Records for this exercise »

>>>

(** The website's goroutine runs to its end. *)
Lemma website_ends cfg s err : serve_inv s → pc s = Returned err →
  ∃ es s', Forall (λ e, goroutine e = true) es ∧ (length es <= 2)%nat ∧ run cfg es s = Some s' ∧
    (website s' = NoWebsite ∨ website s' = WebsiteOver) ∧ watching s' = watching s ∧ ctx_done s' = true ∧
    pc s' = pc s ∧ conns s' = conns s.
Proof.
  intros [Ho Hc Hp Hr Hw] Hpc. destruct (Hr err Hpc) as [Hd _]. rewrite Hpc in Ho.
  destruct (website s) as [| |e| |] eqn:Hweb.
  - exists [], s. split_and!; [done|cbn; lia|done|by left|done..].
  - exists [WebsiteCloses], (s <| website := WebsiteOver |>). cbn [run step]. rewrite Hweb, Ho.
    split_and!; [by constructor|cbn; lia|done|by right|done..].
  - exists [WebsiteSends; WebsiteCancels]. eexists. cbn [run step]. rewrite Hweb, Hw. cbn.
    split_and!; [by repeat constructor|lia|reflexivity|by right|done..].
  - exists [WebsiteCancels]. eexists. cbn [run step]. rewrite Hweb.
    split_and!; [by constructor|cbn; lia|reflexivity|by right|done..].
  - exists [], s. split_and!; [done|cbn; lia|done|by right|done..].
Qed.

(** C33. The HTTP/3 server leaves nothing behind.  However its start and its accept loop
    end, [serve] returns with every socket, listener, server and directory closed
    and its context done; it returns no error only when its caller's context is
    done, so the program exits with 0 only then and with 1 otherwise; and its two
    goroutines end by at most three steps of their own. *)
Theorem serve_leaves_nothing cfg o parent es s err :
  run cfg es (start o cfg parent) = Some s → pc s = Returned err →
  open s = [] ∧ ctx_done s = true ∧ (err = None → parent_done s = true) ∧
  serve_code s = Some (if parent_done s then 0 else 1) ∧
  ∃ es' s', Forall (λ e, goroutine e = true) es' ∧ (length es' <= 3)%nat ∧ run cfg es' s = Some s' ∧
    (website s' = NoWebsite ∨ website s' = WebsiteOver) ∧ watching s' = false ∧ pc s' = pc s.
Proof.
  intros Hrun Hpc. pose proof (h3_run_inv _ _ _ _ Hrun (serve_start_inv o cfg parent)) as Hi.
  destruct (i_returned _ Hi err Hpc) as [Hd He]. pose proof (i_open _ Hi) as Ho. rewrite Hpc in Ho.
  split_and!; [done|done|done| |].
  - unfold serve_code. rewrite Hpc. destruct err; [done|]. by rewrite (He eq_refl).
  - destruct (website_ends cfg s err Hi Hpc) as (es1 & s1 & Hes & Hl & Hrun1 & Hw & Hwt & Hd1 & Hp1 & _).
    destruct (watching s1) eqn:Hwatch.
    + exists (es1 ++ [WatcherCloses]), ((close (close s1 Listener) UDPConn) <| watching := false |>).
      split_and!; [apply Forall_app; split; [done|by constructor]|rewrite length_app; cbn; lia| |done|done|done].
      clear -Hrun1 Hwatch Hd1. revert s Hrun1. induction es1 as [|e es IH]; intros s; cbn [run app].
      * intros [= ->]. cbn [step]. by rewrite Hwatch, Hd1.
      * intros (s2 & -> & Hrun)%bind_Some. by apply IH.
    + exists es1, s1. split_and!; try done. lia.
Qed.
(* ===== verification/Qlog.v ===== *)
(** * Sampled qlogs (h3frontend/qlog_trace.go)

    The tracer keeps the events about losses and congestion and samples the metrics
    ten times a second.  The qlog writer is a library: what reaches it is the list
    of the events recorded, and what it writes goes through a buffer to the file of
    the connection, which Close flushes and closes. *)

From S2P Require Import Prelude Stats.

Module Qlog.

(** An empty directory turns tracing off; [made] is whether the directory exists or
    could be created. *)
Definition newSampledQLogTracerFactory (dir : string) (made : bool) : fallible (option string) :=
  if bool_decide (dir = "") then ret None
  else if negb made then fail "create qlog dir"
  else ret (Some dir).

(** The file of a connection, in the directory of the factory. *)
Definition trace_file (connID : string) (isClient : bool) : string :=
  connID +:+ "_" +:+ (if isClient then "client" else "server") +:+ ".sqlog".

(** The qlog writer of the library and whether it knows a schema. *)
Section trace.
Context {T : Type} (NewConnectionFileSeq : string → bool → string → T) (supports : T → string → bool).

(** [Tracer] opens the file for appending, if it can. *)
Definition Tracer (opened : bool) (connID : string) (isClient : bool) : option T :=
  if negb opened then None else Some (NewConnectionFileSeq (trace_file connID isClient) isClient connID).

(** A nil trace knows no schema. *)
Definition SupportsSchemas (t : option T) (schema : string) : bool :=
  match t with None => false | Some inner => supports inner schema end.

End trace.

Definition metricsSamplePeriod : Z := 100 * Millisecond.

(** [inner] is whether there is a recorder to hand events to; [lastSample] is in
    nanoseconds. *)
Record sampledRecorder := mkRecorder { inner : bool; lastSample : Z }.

<<<

Work required » Word for word, restate the lines above from the line containing "else ret (Some dir)." through the line containing "Section trace.", with both included and nothing else.

Response box »
  else ret (Some dir).

(** The file of a connection, in the directory of the factory. *)
Definition trace_file (connID : string) (isClient : bool) : string :=
  connID +:+ "_" +:+ (if isClient then "client" else "server") +:+ ".sqlog".

(** The qlog writer of the library and whether it knows a schema. *)
Section trace.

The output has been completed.